A fully digitized firm’s practices would not be perfect. Due to the limitations of data input, networking and learning about the management team of a company provides valuable insight that a software’s programs cannot.
So, Which One? Traditional or Digitized?
Both the digitized and traditional firms can operate feasibly, but question remains. Which method can bring a firm higher return, lower risk and more success overall?
The truth is, depending on the size of the firm’s network, any method could be effective. Cutting-edge software like Motherbrain has proven to enhance deal sourcing and client interaction, but a strong network of connections is also important to the process.

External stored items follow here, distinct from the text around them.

Lemma enc_spec s : spec_fits s -> exists v, enc c_spec s = Some v.
Proof.
  intros H. unfold c_spec. cbn [enc]. destruct s; cbn [spec_fits spec_fields spec_kind] in *; enc_fields; destruct H as (? & ? & ?);
    eexists; by apply enc_uint; auto.
Qed.
Lemma enc_server s : fits u32_max (sc_baud (s_serial s)) -> fits u8_max (sc_data_bits (s_serial s)) -> fits u8_max (sc_stop_bits (s_serial s)) ->
  exists v, enc c_server_cfg s = Some v.
Proof.
  intros H1 H2 H3. unfold c_server_cfg. cbn [enc]. enc_fields.
  - unfold c_serial_cfg. cbn [enc]. enc_fields.
  - unfold c_tls_cfg. cbn [enc]. enc_fields.
Qed.
Lemma enc_channels l : Forall (fun p => spec_fits (ch_spec (snd p))) l -> exists v, enc (c_map c_channel_cfg) l = Some v.
Proof.
  intros H. cbn [c_map enc]. assert (exists t, mapM (fun p => v ← enc c_channel_cfg (snd p); Some (fst p, v)) l = Some t) as [t ->]; [|by eexists].
  induction H as [|[k c] l Hc _ [t IH]]; [by exists []|]. cbn [snd] in Hc.
  assert (exists v, enc c_channel_cfg c = Some v) as [v E].
  { unfold c_channel_cfg. cbn [enc]. enc_fields. by apply enc_spec. }
  exists ((k, v) :: t). cbn [mapM fst snd]. rewrite E. cbn [mbind option_bind]. by rewrite IH.
Qed.
Lemma config_encodes c : config_fits c -> exists v, enc c_config c = Some v.
Proof.
  intros [H1 (H2 & H3 & H4) H5 H6 H7 _]. unfold c_config. cbn [enc]. enc_fields.
  - unfold c_node_cfg. cbn [enc]. enc_fields.
  - by apply enc_server.
  - unfold c_export_cfg. cbn [enc]. enc_fields.
  - unfold c_ui_cfg. cbn [enc]. enc_fields.
  - by apply enc_channels.
  - unfold c_retention_cfg. cbn [enc]. enc_fields.
Qed.
Lemma config_decodes c v : in_order (c_channels c) -> enc c_config c = Some v -> dec c_config v = Ok c.
Proof.
  intros Ho. revert v. unfold c_config. cbn [enc dec]. intros v H. apply f_all_Some in H as (? & ? & ->). wrote_all. unfold d_table.
  match goal with |- context [concat ?gs] =>
    eassert (HW : written gs _) by (repeat (eapply written_cons; [eassumption|]); apply written_nil) end.
  unfold d_req, d_default, d_opt. rewrite ?(get_written _ _ _ HW). cbn [at_key String.eqb Ascii.eqb Bool.eqb]. clear HW.
  match goal with H : enc (c_map _) _ = Some _ |- _ => rewrite (c_map_ok _ _ _ _ Ho H) end.
  destruct c. cbn [config_version c_node c_server c_export c_ui c_channels c_retention] in *. codec_values.
Qed.

(** ** Loading a file *)
Section Load.
  (** The toml crate: the text of a value, and the value of a text. *)
  Context (toml_text : Toml -> list Z) (toml_value : list Z -> option Toml).
Definition toml_table (body : list Z) : option tfields := v ← toml_value body; match v with TTab t => Some t | _ => None end.
Definition toml_integer (v : Toml) : option Z := match v with TInt z => Some z | _ => None end.
Definition toml_config (body : list Z) : option ConfigV1 :=
  v ← toml_value body; match dec c_config v with Ok c => Some c | _ => None end.
Definition load_config (body : list Z) : res ConfigMigrationError ConfigV1 :=
  migrate_config_to_latest tfields Toml ConfigV1 toml_table (fun t k => get k t) toml_integer toml_config body.
(** ** The entry points of the library with fewer settings *)
Definition run_with_security (bind : list Z) (no_auth : bool) (root : list Z) (cl : LogClassifier) (encoding pattern : list Z)
    (startup : StartupSources) (security : ServerSecurity) : Os -> Disk -> Disk * option M * res ServeError Listening :=
  run_server bind no_auth root cl encoding pattern startup (mkRunOptions Configured security 0 (mkDefaults None None) 0).
Definition run_with_startup (bind : list Z) (no_auth : bool) (root : list Z) (cl : LogClassifier) (encoding pattern : list Z) (startup : StartupSources) :=
  run_with_security bind no_auth root cl encoding pattern startup (mkSecurity [] [] None).
Definition run_with_pattern (bind : list Z) (no_auth : bool) (root : list Z) (cl : LogClassifier) (encoding pattern : list Z) :=
  run_with_startup bind no_auth root cl encoding pattern (mkStartup [] None).
Definition run_with_encoding (bind : list Z) (no_auth : bool) (root : list Z) (cl : LogClassifier) (encoding : list Z) :=
  run_with_pattern bind no_auth root cl encoding SessionName.DEFAULT_SERVER_SESSION_NAME_PATTERN.
Definition run_with_classifier (bind : list Z) (no_auth : bool) (root : list Z) (cl : LogClassifier) := run_with_encoding bind no_auth root cl (lit "utf-8").
Definition run_with_session_root (bind : list Z) (no_auth : bool) (root : list Z) := run_with_classifier bind no_auth root [].
(** [default_session_root]: the variable TRACEMUX_SESSION_ROOT. *)
Definition default_session_root (var : option (list Z)) : list Z := default (lit "tracemux-sessions") var.
Definition run (bind : list Z) (no_auth : bool) (root_var : option (list Z)) := run_with_session_root bind no_auth (default_session_root root_var).
Definition one_of (s : list Z) (names : list string) : bool := existsb (fun n => str_eqb s (lit n)) names.
Definition is_pass (status : list Z) : bool :=
  one_of (to_ascii_lowercase status) ["pass"; "passed"; "ok"; "success"; "skip"; "skipped"]%string.
Definition is_required_pass (status : list Z) : bool :=
  one_of (to_ascii_lowercase status) ["pass"; "passed"; "ok"; "success"]%string.
Definition find_step (name : list Z) (steps : list Step) : option Step := List.find (fun s => str_eqb (st_name s) name) steps.
Fixpoint check_required (names : list (list Z)) (steps : list Step) : res VerifyError unit :=
  match names with
  | [] => Ok tt
  | n :: names' =>
      match find_step n steps with
      | Some s => if is_required_pass (st_status s) then check_required names' steps else Err (RequiredFailed n)
      | None => Err (RequiredMissing n)
      end
  end.
Definition validate_report (r : Report) : res VerifyError unit :=
  if negb (str_eqb (r_schema r) EXPECTED_SCHEMA) then Err BadSchema
  else match r_steps r with
       | [] => Err NoSteps
       | _ => if negb (str_eqb (r_summary r) (lit "green")) then Err NotGreen else check_required REQUIRED_STEPS (r_steps r)
       end.
Section Run.
  (** serde_json. *)
  Context (parse_report : list Z -> option Report).
Definition run_at (file : option (list Z)) : res VerifyError unit :=
  let* bytes := ok_or file ReadReport in
  let* report := ok_or (parse_report bytes) ParseReport in
  do* validate_report report in
  match List.filter (fun s => negb (is_pass (st_status s))) (r_steps report) with
  | [] => Ok tt
  | failed => Err (StepsFailed (length failed) (length (r_steps report)))
  end.
Lemma check_required_ok names steps : check_required names steps = Ok tt <->
  Forall (fun n => exists s, find_step n steps = Some s /\ is_required_pass (st_status s) = true) names.
Proof using Type.
  induction names as [|n names IH]; cbn [check_required]; [split; [constructor|done]|]. rewrite Forall_cons, <- IH.
  destruct (find_step n steps) as [s|]; [destruct (is_required_pass (st_status s)) eqn:E|].
  - split; [intros H; split; [by exists s|done]|by intros [_ H]].
  - split; [done|]. intros [(s' & Hs & Hp) _]. congruence.
  - split; [done|]. by intros [(s' & Hs & _) _].
Qed.
(** The gate is shut by default: it opens exactly for a readable report of the
    expected schema, marked green, in which every required step is there and has
    passed — a skipped one has not — and no other step has failed. *)
Theorem verify_gate file : run_at file = Ok tt <->
  exists bytes r, file = Some bytes /\ parse_report bytes = Some r /\ r_schema r = EXPECTED_SCHEMA /\ r_summary r = lit "green" /\
    Forall (fun n => exists s, find_step n (r_steps r) = Some s /\ is_required_pass (st_status s) = true) REQUIRED_STEPS /\
    Forall (fun s => is_pass (st_status s) = true) (r_steps r).
Proof using Type.
  unfold run_at. destruct file as [bytes|]; cbn [ok_or mbind res_bind]; [|naive_solver].
  destruct (parse_report bytes) as [r|] eqn:Ep; cbn [ok_or mbind res_bind]; [|naive_solver].
  assert (Hf : List.filter (fun s => negb (is_pass (st_status s))) (r_steps r) = [] <-> Forall (fun s => is_pass (st_status s) = true) (r_steps r)).
  { induction (r_steps r) as [|s l IH]; cbn [List.filter]; [split; [constructor|done]|]. rewrite Forall_cons, <- IH.
    destruct (is_pass (st_status s)); cbn [negb]; naive_solver. }
  assert (Hv : validate_report r = Ok tt <-> r_schema r = EXPECTED_SCHEMA /\ r_summary r = lit "green" /\
    Forall (fun n => exists s, find_step n (r_steps r) = Some s /\ is_required_pass (st_status s) = true) REQUIRED_STEPS).
  { rewrite <- check_required_ok. unfold validate_report, str_eqb. destruct (bool_decide_reflect (r_schema r = EXPECTED_SCHEMA)); cbn [negb]; [|naive_solver].
    destruct (r_steps r) as [|s l] eqn:Es; [split; [done|intros (_ & _ & H); discriminate H]|].
    case_bool_decide; cbn [negb]; naive_solver. }
  destruct (validate_report r) as [[]|e|] eqn:Ev; cbn [mbind res_bind].
  - destruct (List.filter _ _) eqn:E; [|split; [done|]]; [split; [|done]; intros _; exists bytes, r; naive_solver|].
    intros (b & r' & Hb & Hr & _ & _ & _ & H). simplify_eq. apply Hf in H. congruence.
  - split; [done|]. intros (b & r' & Hb & Hr & H1 & H2 & H3 & _). simplify_eq. destruct Hv as [_ Hv]. specialize (Hv (conj H1 (conj H2 H3))). discriminate Hv.
  - split; [done|]. intros (b & r' & Hb & Hr & H1 & H2 & H3 & _). simplify_eq. destruct Hv as [_ Hv]. specialize (Hv (conj H1 (conj H2 H3))). discriminate Hv.
Qed.
End Run.
(** The route: the status and the body of the answer. *)
Inductive ReadAnswer := FileBytes (b : list Z) | NotFound | ReadError.
Definition verify (parse_value : list Z -> option Value) (file : ReadAnswer) : Z + Value :=
  match file with
  | FileBytes b => match parse_value b with Some v => inr v | None => inl 500 end
  | NotFound => inl 404
  | ReadError => inl 500
  end.
End AiVerify.

(** ** The desktop shell: app-tauri/src-tauri/src/lib.rs *)
Module Shell.
Definition sidecar_enabled (var : option (list Z)) : bool :=
  match var with Some v => negb (existsb (str_eqb v) [lit "0"; lit "false"; lit "False"]) | None => true end.
Definition sidecar_bind (var : option (list Z)) : list Z := default (lit "127.0.0.1:9000") var.
(** [serve --bind BIND --no-auth]. *)
Definition sidecar_args (bind : list Z) : ServeArgs :=
  mkServeArgs None (Some bind) None None true false [] [] false None None None [] [] false [] None None None None None.
(** The managed state: none before the server was spawned, the child until it is taken. *)
Record SidecarState := mkSidecar { sc_managed : bool; sc_child : option Z; sc_poisoned : bool }.
Definition no_sidecar : SidecarState := mkSidecar false None false.
(** [setup]; [spawn] is the child, if it can be spawned. *)
Definition setup (enabled : bool) (spawn : option Z) (s : SidecarState) : SidecarState * bool :=
  if enabled then match spawn with Some pid => (mkSidecar true (Some pid) false, true) | None => (s, false) end else (s, true).
(** The child that is told to stop, if any. *)
Definition stop_sidecar (s : SidecarState) : SidecarState * option Z :=
  if negb (sc_managed s) then (s, None)
  else if sc_poisoned s then (s, None)
  else (mkSidecar true None false, sc_child s).
Fixpoint closes (n : nat) (s : SidecarState) : SidecarState * list Z :=
  match n with
  | O => (s, [])
  | S n' => let '(s1, k) := stop_sidecar s in let '(s2, ks) := closes n' s1 in (s2, option_list k ++ ks)
  end.
(** The server the shell spawned is stopped once, by the first window that closes. *)
Lemma stopped_once pid n : snd (closes (S n) (fst (setup true (Some pid) no_sidecar))) = [pid].
Proof.
  cbn. assert (H : forall m, closes m (mkSidecar true None false) = (mkSidecar true None false, [])) by (induction m as [|m IH]; cbn; [done|by rewrite IH]).
  by rewrite H.
Qed.
End Shell.
Section ShellServer.
  Context {M : Type} `{HA : !SourceApi M} (new_manager : Manager.Settings -> M) (settings_of : M -> Manager.Settings).
  Context (phc_ok : list Z -> bool) (verify_password : list Z -> list Z -> bool)
    (read_to_string : list Z -> option (list Z)) (parse_note : list Z -> option Annotations.Annotation)
    (generate : list (list Z) -> list Z + Host.Tls.CertBundle) (readable : list Z -> bool)
    (certs_of : list Z -> list Z + list (list Z)) (key_of : list Z -> list Z + list Z) (install : list (list Z) -> list Z -> option (list Z))
    (build_regex : list Z -> bool -> option (list Z -> Z)) (toml_value : list Z -> option Toml).
(** The server of the desktop shell is for this machine only, whatever address
    it was told to bind: it upgrades exactly the connections from a loopback
    address that present no token. *)
Theorem shell_serves_loopback bind os d d' m l header peer :
  run_serve new_manager settings_of phc_ok read_to_string parse_note generate readable certs_of key_of install build_regex toml_value
    (Shell.sidecar_args bind) os d = (d', m, Ok l) ->
  ws_handler phc_ok verify_password l header peer true = Upgraded <-> header ≫= extract_bearer = None /\ is_loopback_allowed peer = true.
Proof using Type.
  intros Hr. destruct (run_serve_auth _ _ _ _ _ _ _ _ _ _ _ _ _ _ _ _ _ _ Hr) as (config & Hc & Hv & Hn).
  cbn in Hc. injection Hc as <-. cbn in Hn, Hv. injection Hv as Hv. unfold ws_handler, check_auth. rewrite <- Hv, Hn.
  destruct (header ≫= extract_bearer) as [tok|]; cbn; [naive_solver|]. destruct (is_loopback_allowed peer); naive_solver.
Qed.
End ShellServer.

(** ** Concrete runs *)
Module CliDemo.
Definition import := import_cmd (fun _ => 0) 7 (fun _ => None) (fun _ => None).
Definition export := export_cmd (W := BlockList) (fun b _ => from_utf8_lossy b) (fun _ => None) unit unit (fun _ _ => Some tt) (fun _ => Some tt) (fun _ _ => tt)
  (fun _ => Some []) (fun _ => VNull) (fun _ => []) (fun _ => []) (fun _ => None).
Definition text : list Z := lit "alpha" ++ [13; 10] ++ lit "b" ++ [9] ++ lit "c".
Definition imported : Dst := fst (import (lit "text") (Some (Some text)) DstAbsent).
Definition exported : list Z := default [] (fst (export (lit "text") (imported_node imported) true None None)).
(** The last column of a row. *)
Definition last_column (row : list Z) : option (list Z) := last (split_on 9 row).
End CliDemo.
(** Finding: a line that holds a tab is written whole, and its last column is not
    the line. *)
Example tab_splits_column :
  map CliDemo.last_column (buf_lines CliDemo.exported) = [Some (lit "alpha"); Some (lit "c")] /\
  buf_lines CliDemo.text = [lit "alpha"; lit "b" ++ [9] ++ lit "c"].
Proof. vm_compute. done. Qed.




Module ShellDemo.
Definition result := @run_serve _ WsManager.Demo.api ServeDemo.new_manager ServeDemo.settings_of toy_ok ServeDemo.files (fun _ => None)
  (fun _ => inr (Host.Tls.mkBundle [1] [2])) (fun _ => true) (fun c => inr [c]) (fun k => inr k) (fun _ _ => None) (fun _ _ => None) ServeDemo.toml
  (Shell.sidecar_args (lit "0.0.0.0:9000")) ServeDemo.os ServeDemo.disk0.
Definition up : bool := match result with (_, _, Ok _) => true | _ => false end.
End ShellDemo.
Lemma shell_serves_loopback_witness : exists d' m l, ShellDemo.result = (d', m, Ok l) /\
  ws_handler toy_ok toy_verify l None (V4 127 0 0 1) true = Upgraded.
Proof.
  assert (Hu : ShellDemo.up = true) by (vm_compute; reflexivity). unfold ShellDemo.up in Hu.
  destruct ShellDemo.result as [[d' m] [l|e|]] eqn:E; [|discriminate..]. exists d', m, l. split; [reflexivity|].
  apply (shell_serves_loopback (HA := WsManager.Demo.api) ServeDemo.new_manager ServeDemo.settings_of toy_ok toy_verify ServeDemo.files (fun _ => None)
    (fun _ => inr (Host.Tls.mkBundle [1] [2])) (fun _ => true) (fun c => inr [c]) (fun k => inr k) (fun _ _ => None) (fun _ _ => None) ServeDemo.toml
    (lit "0.0.0.0:9000") ServeDemo.os ServeDemo.disk0 d' m l None (V4 127 0 0 1) E). split; reflexivity.
Defined.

The limitations of both methods are clear. Machine learning, although powerful, cannot cover the qualitative aspects of the company. However, solely using networking to source deals limits the amount of companies that a firm can analyze. Considering these factors and the modern capabilities of machine learning technology, a mixture of both digitized and traditional methods of investment appears to be the best way to approach an investment deal. Hendrick Landgren, a VP at Spotify before joining EQT Ventures, puts it best:
“To build models where you can find great companies is great, but it’s not as if you just press a button and then you have the investment. “It requires much, much more work.” Much of that work is in the traditional investor realm of building relationships. “It’s about knowing which relationships to build and when. “That’s what we use Motherbrain for.”